Transcribe the listing below from its opening line up to and including the line that contains "Definition TargetingKeyMissingErrorCode : string"; reproduce nothing else.
= = = = = = =
(* ===== verification/VectorDataService.v ===== *)
(** The vector-data service (cmd/vectordata): the OFREP evaluation handlers of
    vector_data_service.go over the configuration cache of in_memory_cache.go,
    and the ConfigMaps the VectorData controller materialises.

    The service talks to the cache and to the API server through the calls of
    [serviceE]; a ConfigMap's data is the list of its entries in the order a
    [range] loop visits them. *)
From Stdlib Require Import Floats.SpecFloat.
From S2P Require Import Prelude GoBytes GoStrings GoSort GoJson GoAny GoCompact Sha1 Objects Client.
Local Open Scope Z_scope.

Module VectorDataService.

Definition FeaturesConfigKey : string := "features.json".
Definition AuthoredConfigKey : string := "authored.json".
Definition DeploymentResultsPrefix : string := "deploymentResults.".
Definition JsonSuffix : string := ".json".
Definition TargetingKey : string := "targetingKey".
Definition Features : string := "features".
Definition Authored : string := "authored".
Definition DeploymentResults : string := "deploymentResults".
Definition TargetingMatchReason : string := "TARGETING_MATCH".
Definition FlagNotFoundErrorCode : string := "FLAG_NOT_FOUND".
Definition ParseErrorErrorCode : string := "PARSE_ERROR".
Definition TargetingKeyMissingErrorCode : string := "TARGETING_KEY_MISSING".
Definition ConfigMapPrefix : string := "vector-data-".
Definition StatusOK : Z := 200.
Definition StatusNotModified : Z := 304.
Definition StatusBadRequest : Z := 400.
Definition StatusNotFound : Z := 404.
Definition StatusInternalServerError : Z := 500.
Definition StatusServiceUnavailable : Z := 503.

Inductive serviceE : Type → Type :=
| CacheGet (key : string) : serviceE (option string)
| CacheSet (key val : string) : serviceE unit
| GetConfigMap (name : string) : serviceE (result ApiError (list (string * string))).
Abbreviation Service := (prog serviceE).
= = = = = = =
▶ [Exercise answer]
(* ===== verification/VectorDataService.v ===== *)
(** The vector-data service (cmd/vectordata): the OFREP evaluation handlers of
    vector_data_service.go over the configuration cache of in_memory_cache.go,
    and the ConfigMaps the VectorData controller materialises.

    The service talks to the cache and to the API server through the calls of
    [serviceE]; a ConfigMap's data is the list of its entries in the order a
    [range] loop visits them. *)
From Stdlib Require Import Floats.SpecFloat.
From S2P Require Import Prelude GoBytes GoStrings GoSort GoJson GoAny GoCompact Sha1 Objects Client.
Local Open Scope Z_scope.

Module VectorDataService.

Definition FeaturesConfigKey : string := "features.json".
Definition AuthoredConfigKey : string := "authored.json".
Definition DeploymentResultsPrefix : string := "deploymentResults.".
Definition JsonSuffix : string := ".json".
Definition TargetingKey : string := "targetingKey".
Definition Features : string := "features".
Definition Authored : string := "authored".
Definition DeploymentResults : string := "deploymentResults".
Definition TargetingMatchReason : string := "TARGETING_MATCH".
Definition FlagNotFoundErrorCode : string := "FLAG_NOT_FOUND".
Definition ParseErrorErrorCode : string := "PARSE_ERROR".
Definition TargetingKeyMissingErrorCode : string := "TARGETING_KEY_MISSING".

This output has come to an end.